Due febbraio 1420: l’incendio devasta il Salone del Palazzo della Ragione di Padova

Il rogo che distrusse il capolavoro di Giotto: c’è un testimone oculare

e c’è chi dice che le fiamme sono partite dal tetto, dai tramezzi, da una bottega...

Andrea Colasio

Come sarebbe stato raccontato il famoso incendio al Palazzo della Ragione del 1420, se ci fosse stato un giornale locale, come quello che state leggendo? Abbiamo chiesto ad Andrea Colasio, – storico e assessore alla cultura del Comune di Padova – di cimentarsi in una rivisitazione “giornalistica” di un fatto che ha segnato la storia cittadina.

Ci sono volute ore e ore di duro impegno da parte di centinaia di persone, soldati e popolani, per sedare le fiamme che il 2 febbraio 1420 hanno quasi distrutto il Palazzo della Ragione. Con l’aiuto dei carri e con contenitori d’acqua improvvisati, botti e secchi, ci si è dati da fare per spegnere l’incendio e impedire che si propagasse agli edifici vicini: l’intera città avrebbe potuto essere distrutta.

Dalle piazze antistanti il Palazzo lunghe catene umane si sono incanalate per le vie cittadine, fino ai pozzi, e al fiume dove attingere l’acqua. Il fuoco e le fiamme hanno avvolto completamente l’edificio; il calore era tale che si è sciolto persino il piombo della copertura, quella realizzata da Giovanni degli Eremitani, il frate enzegnero, che aveva trasformato, tra il 1306 e il 1309, l’edificio: l’imponente Palatium Magnum.

Ci si è interrogati sin da subito sulle cause: sono stati ascoltati molti testimoni, ma le versioni sono contrastanti. C’è chi dice di aver visto le fiamme propagarsi dal tetto; altri affermano che il fuoco è partito dai tramezzi in legno che separano i vari deschi, i tribunali contrassegnati dai riquadri con gli animali. Altri sono convinti che le fiamme siano partite da una bottega, sotto il Salone, dove un operaio ha dimenticato una candela accesa, vicino a delle corde.

L’ipotesi della candela dimenticata accesa nel Tribunale o nella Bottega è molto plausibile: il 2 febbraio era una di quelle serate fredde, con l’umididità che ti penetra nelle ossa e che i padovani conoscono bene. Una fiamma e complice la stanchezza, il sonno deve essere arrivato: così lentamente l’incendio si è propagato su tutto l’edificio.

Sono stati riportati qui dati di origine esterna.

(** * Further properties of [useOptimizedData] *)

Section HookExtras.
Import useOptimizedData.
Context {T : Type}.
Variable truthy : T -> bool.
Variable key : string.
Variable options : Options.
Implicit Types (w : World T) (cl : Closure) (p : Pending).

Lemma set_globalCache_same w : set_globalCache (globalCache w) w = w.
Proof. destruct w; reflexivity. Qed.

(** The cache-hit path of [fetchData], lines 93-99. *)
Lemma begin_hit cl (now now_get : Z) w (e : DataCache.CacheEntry T) :
  globalCache w !! key = Some e ->
  now_get <= DataCache.expiresAt e ->
  truthy (DataCache.data e) = true ->
  fetchData_begin truthy key cl false now now_get w
  = (Returned (Some (DataCache.data e)), setData (Some (DataCache.data e)) w).
Proof.
  intros He Hle Ht. unfold fetchData_begin, check_cache, DataCache.get. rewrite He.
  destruct (Z.gtb_spec now_get (DataCache.expiresAt e)); [lia|].
  rewrite Ht, set_globalCache_same. reflexivity.
Qed.

(** The two ways the synchronous prefix of [fetchData] can end. *)
Lemma begin_cases cl (force : bool) (now now_get : Z) w :
  (exists v w1,
     fetchData_begin truthy key cl force now now_get w = (Returned v, w1) /\
     fetchFn_calls w1 = fetchFn_calls w /\
     timers w1 = timers w /\
     retryCount (state w1) = retryCount (state w)) \/
  (exists c,
     fetchData_begin truthy key cl force now now_get w
     = (Awaiting (mkPending cl now (length (controllers w))),
        issue (set_globalCache c w))).
Proof.
  unfold fetchData_begin.
  destruct (check_cache_frame truthy key force now_get w) as [c Hc].
  destruct (check_cache truthy key force now_get w) as [[v|] w1];
    cbn [snd] in Hc; subst w1.
  - left. do 2 eexists. split; [reflexivity|]. repeat split.
  - destruct (seen_isLoading cl && negb force).
    + left. do 2 eexists. split; [reflexivity|]. repeat split.
    + destruct (negb force && _).
      * left. do 2 eexists. split; [reflexivity|]. repeat split.
      * right. exists c. reflexivity.
Qed.

(** X7 - a cache hit.  When the cache holds, under the key of the hook,
    an entry that has not expired and whose data is truthy, a call of
    [fetchData] that is not forced returns that data and stores it in
    [data]; it invokes no fetch and changes nothing else, whatever the
    loading state the closure saw and however recent the last fetch. *)
Theorem cache_hit_skips_fetch cl (now now_get : Z) w (e : DataCache.CacheEntry T) :
  globalCache w !! key = Some e ->
  now_get <= DataCache.expiresAt e ->
  truthy (DataCache.data e) = true ->
  let r := fetchData_begin truthy key cl false now now_get w in
  fst r = Returned (Some (DataCache.data e)) /\
  data (state (snd r)) = Some (DataCache.data e) /\
  isLoading (state (snd r)) = isLoading (state w) /\
  error (state (snd r)) = error (state w) /\
  retryCount (state (snd r)) = retryCount (state w) /\
  fetchFn_calls (snd r) = fetchFn_calls w /\
  timers (snd r) = timers w /\
  globalCache (snd r) = globalCache w /\
  controllers (snd r) = controllers w /\
  abortControllerRef (snd r) = abortControllerRef w /\
  lastFetchRef (snd r) = lastFetchRef w.
Proof.
  intros He Hle Ht. cbn zeta. rewrite (begin_hit cl now now_get w e He Hle Ht).
  repeat split.
Qed.

(** X8 - a fresh result is served from the cache.  After a fetch has
    resolved with a truthy result, a call that is not forced and reads
    the cache no later than the expiry of the entry just written returns
    that result at once and leaves the hook exactly as it was: no fetch,
    no loading state. *)
Theorem fresh_result_served_from_cache p (result : T) (t_stamp t_exp : Z) w
    cl (now now_get : Z) :
  truthy result = true ->
  now_get <= t_exp + opt_ttl options ->
  let w' := snd (fetchData_settle key options p (Resolves result) t_stamp t_exp w) in
  fetchData_begin truthy key cl false now now_get w' = (Returned (Some result), w').
Proof.
  intros Ht Hle. cbn zeta.
  destruct (settle_resolves_writes key options p result t_stamp t_exp w)
    as (_ & Hcache & _).
  cbn zeta in Hcache.
  rewrite (begin_hit cl now now_get _ _ Hcache Hle Ht).
  reflexivity.
Qed.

Alcuni mormorano che siano stati i nuovi padroni della città, i veneziani, a incendiare l’edificio: come a voler umiliare del tutto gli odiati carraresi, che lì venivano insigniti dello status di capitani e signori generali di Padova: ma è solo fantasia.

Sicco Polenton è uno dei testimoni oculari: è riuscito a entrare nel Palazzo. Ha visto per terra le colonne lignee annerite dal fuoco e le cinghie di cuoio che fungevano da collante.

Va detto che, a voler smentire le illazioni che circolano, la Serenissima si è subito impegnata a ricostruire l’edificio. Certo non si potrà restituire alla città il capolavoro di Giotto, così decantato da Giovanni da Nono: “Duodecim coelestia signa et septem planete cum suis proprietatibus in hac chopertura, fulgebunt, a Zotho summo pictore mirifice laborata et alia sidera aurea cum speculis et alie figurationes similiter fulgebunt interius”.

Ci resterà la piccola consolazione di poterlo immaginare a partire dall’affresco di Jacopo da Verona, che ha dipinto il controsoffitto ligneo su cui l’artista e la sua bottega avevano realizzato il grande ciclo astrologico, con la dotta consulenza di Pietro d’Abano.

Oggi il Palazzo è distrutto. Ma ci piace pensare che fra molti secoli sarà ancora lì a parlare ai padovani e a tutti coloro che verranno a Padova a scoprire le sue numerose ovre meravejose; quelle che, come scrivevano decenni fa i Gatari, ciaschedun forestiero desidera di vedere per singolare cossa.